No popular impression is more precious to those who govern than the impression on the part of the governed that more is known than can be divulged.
William Whitelaw understood this better than most. When I was a callow young Tory MP in the 1980s, and he was home secretary, I was briefly caught up in a flutter of backbench concern about telephone-tapping. More of this, it seemed, was going on than had been supposed, and the means of democratic oversight did not seem to exist. A small group of us on the government benches, all backbenchers, asked if we could talk to Willie about the problem. Alongside my friends, and not without trepidation, I entered the great man’s Commons office.
The home secretary roared his welcome and, spurning his big desk, gestured us into comfortable armchairs. Out came a whisky bottle and tumblers, and what seemed like half pints of the stuff were dispatched; there was no saying no. ‘Now,’ said Willie, ‘tell me.’

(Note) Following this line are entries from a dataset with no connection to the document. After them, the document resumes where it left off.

Class BpfKernelLaws (K : Type) `{BpfKernel K} := {
  law_ok k c : kernel_ok k -> kernel_ok (fst (sys_bpf c k));
  (** keys and values have the sizes of the map definition *)
  law_wf k n d j v :
    kernel_ok k -> map_def_of n = Some d -> is_plain d = true ->
    contents k n j = Some v -> length j = md_ksize d /\ length v = md_vsize d;
  (** array maps have every index, and only those *)
  law_array k n d j :
    kernel_ok k -> map_def_of n = Some d -> md_type d = MT_ARRAY ->
    is_Some (contents k n j) <-> array_index d j = true;
  law_fds k c : kernel_ok k -> fds_kept k (fst (sys_bpf c k));
  (** [BPF_OBJ_GET] of a pinned map *)
  law_obj_get k n d sz :
    kernel_ok k -> map_def_of n = Some d ->
    let '(k', r) := sys_bpf {| call_cmd := BPF_OBJ_GET;
        call_attr := AttrObj (c_string (PIN_BASE ++ "/" ++ n)) 0 0; call_size := sz |} k in
    same_contents k k' /\
    (0 <= sr_ret r -> sr_ret r < 2 ^ 31 /\ fd_map k' (sr_ret r) = Some n);
  (** [BPF_MAP_UPDATE_ELEM] with [BPF_ANY] creates or replaces whole *)
  law_update k fd n d key v sz :
    kernel_ok k -> elem_call k fd n d key -> (md_vsize d <= length v)%nat ->
    let '(k', r) := sys_bpf {| call_cmd := BPF_MAP_UPDATE_ELEM;
        call_attr := AttrMapElem fd 0 (Some key) (Some v) BPF_ANY; call_size := sz |} k in
    if decide (0 <= sr_ret r)
    then contents k' n (take (md_ksize d) key) = Some (take (md_vsize d) v) /\
         frame n (Some (take (md_ksize d) key)) k k'
    else same_contents k k';
  (** an element that is there can be replaced, an LRU hash makes room *)
  law_update_live k fd n d key v sz :
    kernel_ok k -> elem_call k fd n d key -> (md_vsize d <= length v)%nat ->
    is_Some (contents k n (take (md_ksize d) key)) \/ is_lru n = true ->
    0 <= sr_ret (snd (sys_bpf {| call_cmd := BPF_MAP_UPDATE_ELEM;
        call_attr := AttrMapElem fd 0 (Some key) (Some v) BPF_ANY; call_size := sz |} k));
  (** [BPF_MAP_LOOKUP_ELEM] copies the element to the buffer, or fails *)
  law_lookup k fd n d key buf sz :
    kernel_ok k -> elem_call k fd n d key -> (md_vsize d <= length buf)%nat ->
    let '(k', r) := sys_bpf {| call_cmd := BPF_MAP_LOOKUP_ELEM;
        call_attr := AttrMapElem fd 0 (Some key) (Some buf) 0; call_size := sz |} k in
    same_contents k k' /\
    match contents k n (take (md_ksize d) key) with
    | Some v => 0 <= sr_ret r /\ sr_out r = v ++ drop (md_vsize d) buf
    | None => sr_ret r < 0 /\ sr_errno r = ENOENT
    end;
  (** [BPF_MAP_DELETE_ELEM] removes the element, or reports its absence *)
  law_delete k fd n d key sz :
    kernel_ok k -> elem_call k fd n d key -> md_type d <> MT_ARRAY ->
    let '(k', r) := sys_bpf {| call_cmd := BPF_MAP_DELETE_ELEM;
        call_attr := AttrMapElem fd 0 (Some key) None 0; call_size := sz |} k in
    match contents k n (take (md_ksize d) key) with
    | Some _ => 0 <= sr_ret r /\ contents k' n (take (md_ksize d) key) = None /\
                frame n (Some (take (md_ksize d) key)) k k'
    | None => sr_ret r < 0 /\ sr_errno r = ENOENT /\ same_contents k k'
    end;
}.

(** The kernel stays well-formed while a programme and its environment run. *)
Lemma exec_kernel_ok `{BpfKernelLaws K} {A} (rely : K -> K -> Prop) (c c' : prog bpf_call sysret A * K) :
  (forall k1 k2, rely k1 k2 -> kernel_ok k1 -> kernel_ok k2) ->
  exec sys_bpf rely c c' -> kernel_ok c.2 -> kernel_ok c'.2.
Proof.
  intros Hr Hx. induction Hx as [|c1 c2 c3 Hm _ IH]; [done|]. intros Hok. apply IH.
  inversion Hm as [e0 c0 k k1 k2 r Hrel Hsys]; subst. cbn in *.
  pose proof (law_ok k1 e0 (Hr _ _ Hrel Hok)) as Hk2. by rewrite Hsys in Hk2.
Qed.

The leader of our group began to tell him, but within a minute was chummily interrupted. Good Heavens, rumbled Willie, we had not – had we? – thought for a moment that our concerns were not understood, were not his concerns, or that our instincts in this matter were not four-square with his own? If we had been troubled, he had been troubled too, and now he was doubly troubled that we were troubled. But….
And here the home secretary put down his whisky glass and leaned confidingly towards us. There were things he knew about the Threat. Things he had to know. Things he knew that if we knew too, then we would know why he was where he was and did what he had to do.